ERC tiene la oportunidad esta semana de cerrar un acuerdo con los socialistas catalanes y sacar adelante el proyecto de ley de Presupuestos para 2023. Es la única alternativa que dispone para seguir al frente de la Generalitat en solitario con solo 33 diputados (los mismos que el PSC) y apenas uno más que sus anteriores socios de Junts. Cuando el PSC se ha convertido en el único asidero político posible, su líder, Salvador Illa, ha jugado la partida con inteligencia y ha conseguido hacer visible su necesidad para la gobernación. Su impronta quedará reflejada en el momento que ERC admita las cuatro peticiones básicas de los socialistas para ofrecerle su voto: ampliar el aeropuerto barcelonés, construir la Ronda B-40, el Hard Rock y las cercanías de Renfe.
Aragonès es consciente de que deberá tragarse el sapo y alguna que otra culebra. Por eso este fin de semana agradecía a las bases del partido su generosidad por asumir el coste político de aprobar las condiciones socialistas. Durante semanas, hasta meses, ERC ha jugado al paripé con el PSC. Desde que en agosto Illa se ofreció para sacar adelante un acuerdo de presupuestos hasta esta semana en el que se formalizará de manera probable han pasado diferentes teatralizaciones como la escenificada por el beato Junqueras cuando se emperró en decir que antes muerto que sencillo y que ni hablar del peluquín de pacto con Illa. Tan mal lleva su relación con el PSC y las escasas visitas de sus dirigentes a la prisión donde pasó un largo tiempo, que todavía supura resquemor ante la obligación de envainarse el orgullo político.
Las peticiones de Aragonès a las bases son cada vez más innecesarias. Entre otras cosas porque ERC ha heredado una parte no menor del histórico electorado de CiU, que si algo tenía en su ADN era el pragmatismo del peix al cove durante décadas. Además, y quizá a menor ritmo del que desearía, ERC empieza a tener cierta visibilidad en el municipalismo, un terreno dominado por sus colegas nacionalistas a la que uno se alejaba unos kilómetros de Barcelona y su área metropolitana.

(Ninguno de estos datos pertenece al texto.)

(* ===== verification/GbRespProps.v ===== *)
(** The reply parser: the reply does not depend on how the bytes arrive, and commands are
    encoded so that this parser would read their arguments back. *)

From S2P Require Import Prelude GbStream GbResp.
From stdpp Require Import options.

Module GbRespProps.
Import GbStream GbResp.

(** ** Numbers in decimal *)

Lemma digits_range f n : 0 ≤ n → Forall (λ b, isdigit b = true) (digits f n).
Proof.
  revert n. induction f as [|f IH]; intros n Hn; simpl; [done|]. destruct (Z.ltb_spec n 10).
  - repeat constructor. unfold isdigit. apply andb_true_iff. split; apply Z.leb_le; lia.
  - apply Forall_app. split; [apply IH, Z.div_pos; lia|]. pose proof (Z.mod_pos_bound n 10). repeat constructor. apply andb_true_iff. split; apply Z.leb_le; lia.
Qed.

Lemma scan_digits_app acc a b : Forall (λ x, isdigit x = true) a → scan_digits acc (a ++ b) = scan_digits (scan_digits acc a) b.
Proof. intros Ha. revert acc. induction Ha as [|x a Hx _ IH]; intros acc; simpl; [done|]. rewrite Hx. apply IH. Qed.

Que los republicanos admitan el peticionario socialista y prefieran seguir gobernando pese a la dificultad es un salto cualitativo histórico. Es un síntoma de que los pecados de adolescencia se van quedando en el camino y que sus líderes ya no son activistas de la Crida o pegacarteles juveniles izquierdistas. Han madurado hacia la zona de orden y a pesar de sus complejos con el otro gran espacio nacionalista (justo donde sí se vive un asamblearismo que jamás se conoció durante el mandato de Pujol), lo cierto es que han decidido hacerle un favor a Cataluña y aprobar unos presupuestos indispensables para el día a día. Ese es un argumento indiscutible, que supone un cambio en su forma habitual de proceder.
ERC sigue siendo un partido político poco fiable a decir de todos los analistas y adversarios. Sí, como igual de cierto es que algunos de sus líderes fueron más racistas y exaltados que nadie en la recta final de sus vidas. Innegable, pero con el presupuesto catalán de 2023 aprobado la formación independentista perderá unos pocos granos del acné juvenil que caracterizaba su fisonomía. Superar la adolescencia, no obstante, tampoco es garantía de una madurez ordenada y cabal. Lo de la fiabilidad debe ganárselo todavía con mucho más esfuerzo.